§ **ABOUT THIS TASK**
Only these lines of the data below are wanted: the one with "(** * scraper.py *)", the one with "then [find('body')] when", and any lines between them, each repeated exactly.

====================

(** * GitLab handbook RAG chatbot: crawl, section extraction, chunk offsets,
      idempotent ingestion, citations, confidence and conversation history.

    A shallow embedding of [src/scraper.py], [src/vector_store.py],
    [src/chatbot.py] and [src/analytics.py], followed by the properties of
    the crawl, the chunking and retrieval pipeline, and the usage
    counters.

    Conventions of the embedding:
    - a Python [str] is a [string] whose characters are code points below
      256; [len] is the number of characters;
    - a Python [int] is a [Z]; a Python [float] is a binary64 [float];
    - a dict with a fixed set of keys is a record; a key read with [.get]
      is an [option] field ([None]: the key is absent);
    - an exception is a [None] (or [Raise msg]) result; printing, sleeping
      and timing are dropped. *)

From Stdlib Require Import ZArith Bool Ascii String List Lia.
From Stdlib Require Import Floats Uint63.
From stdpp Require Import base option list gmap strings.

Set Warnings "-inexact-float,-clear-no-such-hyp".
Local Open Scope Z_scope.

(* ===================================================================== *)
(** * Python string primitives *)
(* ===================================================================== *)

Module Py.

(** [len(s)] *)
Definition len (s : string) : Z := Z.of_nat (String.length s).

(** Whitespace as [str.strip()] and the regex class [\s] see it, on code
    points below 256: TAB..CR, FS..US, SPACE, NEL and NBSP. *)
Definition isspace (c : ascii) : bool :=
  let n := nat_of_ascii c in
  ((9 <=? n) && (n <=? 13) || (28 <=? n) && (n <=? 32)
   || (n =? 133) || (n =? 160))%nat.

(** [str.lower()] on one character: A-Z and the Latin-1 capitals. *)
Definition lower_char (c : ascii) : ascii :=
  let n := nat_of_ascii c in
  if ((65 <=? n) && (n <=? 90)
      || (192 <=? n) && (n <=? 222) && negb (n =? 215))%nat
  then ascii_of_nat (n + 32) else c.

(** [s.lower()] *)
Fixpoint lower (s : string) : string :=
  match s with
  | EmptyString => EmptyString
  | String c r => String (lower_char c) (lower r)
  end.

(** [s.startswith(p)] *)
Definition startswith (s p : string) : bool := String.prefix p s.

(** [p in s] *)
Fixpoint contains (p s : string) : bool :=
  String.prefix p s ||
  match s with
  | EmptyString => false
  | String _ r => contains p r
  end.

(** [s.lstrip()] *)
Fixpoint lstrip (s : string) : string :=
  match s with
  | EmptyString => EmptyString
  | String c r => if isspace c then lstrip r else s
  end.

(** [s.rstrip()] *)
Fixpoint rstrip (s : string) : string :=
  match s with
  | EmptyString => EmptyString
  | String c r =>
      match rstrip r with
      | EmptyString => if isspace c then EmptyString else String c EmptyString
      | r' => String c r'
      end
  end.

(** [s.strip()] *)
Definition strip (s : string) : string := lstrip (rstrip s).

(** [s.rstrip(c)] for a one-character argument. *)
Fixpoint rstrip_char (x : ascii) (s : string) : string :=
  match s with
  | EmptyString => EmptyString
  | String c r =>
      match rstrip_char x r with
      | EmptyString =>
          if Ascii.eqb c x then EmptyString else String c EmptyString
      | r' => String c r'
      end
  end.

(** [s.split(c)] for a one-character separator: never the empty list. *)
Fixpoint split (x : ascii) (s : string) : list string :=
  match s with
  | EmptyString => [EmptyString]
  | String c r =>
      if Ascii.eqb c x then EmptyString :: split x r
      else match split x r with
           | [] => [String c EmptyString]
           | h :: t => String c h :: t
           end
  end.

(** [sep.join(parts)] *)
Fixpoint join (sep : string) (parts : list string) : string :=
  match parts with
  | [] => EmptyString
  | [p] => p
  | p :: rest => p +:+ sep +:+ join sep rest
  end.

(** [re.sub(r'\s+', ' ', s)]: every maximal run of whitespace becomes one
    space; [in_run] tells that the previous character was whitespace. *)
Fixpoint sub_spaces (in_run : bool) (s : string) : string :=
  match s with
  | EmptyString => EmptyString
  | String c r =>
      if isspace c
      then if in_run then sub_spaces true r
           else String " "%char (sub_spaces true r)
      else String c (sub_spaces false r)
  end.

(** [x in l] for a list of strings. *)
Definition mem (x : string) (l : list string) : bool :=
  existsb (String.eqb x) l.

End Py.

(* ===================================================================== *)
(** * scraper.py *)
(* ===================================================================== *)

(** The dict the scraper emits per section and [gitlab_chunks.json] stores:
    [{source_url, section_title, start_char, end_char, content}]. *)
Record Chunk := mkChunk {
  source_url : string;
  section_title : string;
  start_char : Z;
  end_char : Z;
  content : string
}.

(** What the scraper reads of a parsed tag. *)
Record Element := mkElement {
  name : string;                 (* element.name *)
  has_landmark_parent : bool;    (* element.find_parent(['nav','header','footer','aside']) is found *)
  get_text : string              (* element.get_text() *)
}.

(** A candidate content root: its descendants in document order and its
    own [get_text()]. *)
Record Root := mkRoot {
  descendants : list Element;
  root_text : string
}.

(** What the scraper reads of a parsed page: the four lookups tried for the
    content root and the [href] of every [<a href=...>]. *)
Record Soup := mkSoup {
  find_main : option Root;         (* soup.find('main') *)
  find_article : option Root;      (* soup.find('article') *)
  find_content_div : option Root;  (* soup.find('div', class_=re.compile('content|main|article')) *)
  find_body : option Root;         (* soup.find('body') *)
  anchors : list string            (* [a['href'] for a in soup.find_all('a', href=True)] *)
}.

Module Scraper.

(** [GitLabScraper.clean_text] *)
Definition clean_text (text : string) : string :=
  match text with
  | EmptyString => EmptyString
  | _ => Py.strip (Py.sub_spaces false text)
  end.

Definition heading_names : list string :=
  ["h1"; "h2"; "h3"; "h4"; "h5"; "h6"].

Definition block_names : list string :=
  ["h1"; "h2"; "h3"; "h4"; "h5"; "h6"; "p"; "li"; "div"].

(** [root.find_all(names)] *)
Definition find_all (names : list string) (root : Root) : list Element :=
  filter (fun e => Is_true (Py.mem (name e) names)) (descendants root).

(** The content root: [find('main') or find('article') or find('div', ...)],
    then [find('body')] when none was found.  A tag is always truthy. *)
Definition main_content (soup : Soup) : option Root :=
  match find_main soup with
  | Some r => Some r
  | None =>
      match find_article soup with
      | Some r => Some r
      | None =>
          match find_content_div soup with
          | Some r => Some r
          | None => find_body soup
          end
      end
  end.

(** The loop state of [extract_sections]. *)
Record Walk := mkWalk {
  chunks : list Chunk;
  current_section_title : string;
  current_section_content : list string;
  char_offset : Z
}.

(** The block that closes a section (it appears at a heading and after the
    loop): the chunk appended, if any. *)
Definition save_section (url : string) (w : Walk) : option Chunk :=
  match current_section_content w with
  | [] => None
  | _ =>
      let section_text := Py.join " " (current_section_content w) in
      if 50 <? Py.len section_text
      then Some {| source_url := url;
                   section_title := current_section_title w;
                   start_char := char_offset w;
                   end_char := char_offset w + Py.len section_text;
                   content := section_text |}
      else None
  end.

(** One iteration of the [for element in ...] loop. *)
Definition walk_step (url : string) (w : Walk) (element : Element) : Walk :=
  if has_landmark_parent element then w
  else
    let text := clean_text (get_text element) in
    if String.eqb text EmptyString || (Py.len text <? 10) then w
    else if Py.mem (name element) heading_names then
      let w' :=
        match save_section url w with
        | Some c => {| chunks := chunks w ++ [c];
                       current_section_title := current_section_title w;
                       current_section_content := current_section_content w;
                       char_offset := end_char c |}
        | None => w
        end in
      {| chunks := chunks w';
         current_section_title := text;
         current_section_content := [];
         char_offset := char_offset w' |}
    else
      {| chunks := chunks w;
         current_section_title := current_section_title w;
         current_section_content := current_section_content w ++ [text];
         char_offset := char_offset w |}.

Definition walk_init : Walk :=
  {| chunks := [];
     current_section_title := "Introduction";
     current_section_content := [];
     char_offset := 0 |}.

(** [GitLabScraper.extract_sections]; [None] when no content root exists
    at all ([main_content.find_all] raises on [None]). *)
Definition extract_sections (soup : Soup) (url : string) : option (list Chunk) :=
  match main_content soup with
  | None => None
  | Some root =>
      let w := fold_left (walk_step url) (find_all block_names root) walk_init in
      let chunks1 :=
        match save_section url w with
        | Some c => chunks w ++ [c]
        | None => chunks w
        end in
      match chunks1 with
      | [] =>
          let all_text := clean_text (root_text root) in
          if 50 <? Py.len all_text
          then Some [ {| source_url := url;
                         section_title := "Main Content";
                         start_char := 0;
                         end_char := Py.len all_text;
                         content := all_text |} ]
          else Some []
      | _ => Some chunks1
      end
  end.

(** What [urllib.parse.urlparse] returns, as far as the scraper reads it. *)
Record ParseResult := mkParseResult {
  netloc : string;
  path : string
}.

(** The state [crawl_recursive] mutates: [self.visited_urls], and the
    requests the session has issued so far, in order, each with whether its
    [try] block ran to the end. The log is a record of the run: the code
    never reads it. *)
Record CrawlState := mkCrawlState {
  visited_urls : gset string;
  fetch_log : list (string * bool)
}.

(** [GitLabScraper.BASE_URLS]; [None] is a [KeyError]. *)
Definition BASE_URLS (base_domain : string) : option string :=
  if String.eqb base_domain "handbook" then Some "https://handbook.gitlab.com"
  else if String.eqb base_domain "direction"
       then Some "https://about.gitlab.com/direction"
       else None.

Definition skip_patterns : list string :=
  ["/search"; "/login"; "/logout"; "/sign"; "/api/";
   ".pdf"; ".zip"; ".jpg"; ".png"; ".gif"; ".svg";
   "#"; "mailto:"; "tel:"; "javascript:"].

Section Crawl.

(** [urllib.parse.urlparse] and [urljoin]; [None] when they raise. *)
Variable urlparse : string -> option ParseResult.
Variable urljoin : string -> string -> option string.

(** The site: the outcome of the [n]-th request of the session when it asks
    for [url] ([session.get], [raise_for_status] and the parse); [None] when
    one of them raises. *)
Variable web : nat -> string -> option Soup.

(** [self.max_depth] and [self.max_pages]. *)
Variable max_depth max_pages : Z.

(** [GitLabScraper.is_valid_url] *)
Definition is_valid_url (url base_domain : string) : bool :=
  match urlparse url with
  | None => false
  | Some parsed =>
      let off_domain :=
        if String.eqb base_domain "handbook" then
          negb (Py.contains "handbook.gitlab.com" (netloc parsed))
          && negb (String.eqb (netloc parsed) "")
        else if String.eqb base_domain "direction" then
          (negb (Py.contains "about.gitlab.com" (netloc parsed))
           && negb (String.eqb (netloc parsed) ""))
          || negb (Py.contains "/direction" (path parsed))
        else false in
      if off_domain then false
      else if existsb (fun pattern => Py.contains pattern (Py.lower url))
                      skip_patterns then false
      else if negb (Py.startswith url "http://" || Py.startswith url "https://")
      then false
      else true
  end.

====================

§ **OUTPUT**
(** * scraper.py *)
(* ===================================================================== *)

(** The dict the scraper emits per section and [gitlab_chunks.json] stores:
    [{source_url, section_title, start_char, end_char, content}]. *)
Record Chunk := mkChunk {
  source_url : string;
  section_title : string;
  start_char : Z;
  end_char : Z;
  content : string
}.

(** What the scraper reads of a parsed tag. *)
Record Element := mkElement {
  name : string;                 (* element.name *)
  has_landmark_parent : bool;    (* element.find_parent(['nav','header','footer','aside']) is found *)
  get_text : string              (* element.get_text() *)
}.

(** A candidate content root: its descendants in document order and its
    own [get_text()]. *)
Record Root := mkRoot {
  descendants : list Element;
  root_text : string
}.

(** What the scraper reads of a parsed page: the four lookups tried for the
    content root and the [href] of every [<a href=...>]. *)
Record Soup := mkSoup {
  find_main : option Root;         (* soup.find('main') *)
  find_article : option Root;      (* soup.find('article') *)
  find_content_div : option Root;  (* soup.find('div', class_=re.compile('content|main|article')) *)
  find_body : option Root;         (* soup.find('body') *)
  anchors : list string            (* [a['href'] for a in soup.find_all('a', href=True)] *)
}.

Module Scraper.

(** [GitLabScraper.clean_text] *)
Definition clean_text (text : string) : string :=
  match text with
  | EmptyString => EmptyString
  | _ => Py.strip (Py.sub_spaces false text)
  end.

Definition heading_names : list string :=
  ["h1"; "h2"; "h3"; "h4"; "h5"; "h6"].

Definition block_names : list string :=
  ["h1"; "h2"; "h3"; "h4"; "h5"; "h6"; "p"; "li"; "div"].

(** [root.find_all(names)] *)
Definition find_all (names : list string) (root : Root) : list Element :=
  filter (fun e => Is_true (Py.mem (name e) names)) (descendants root).

(** The content root: [find('main') or find('article') or find('div', ...)],
    then [find('body')] when none was found.  A tag is always truthy. *)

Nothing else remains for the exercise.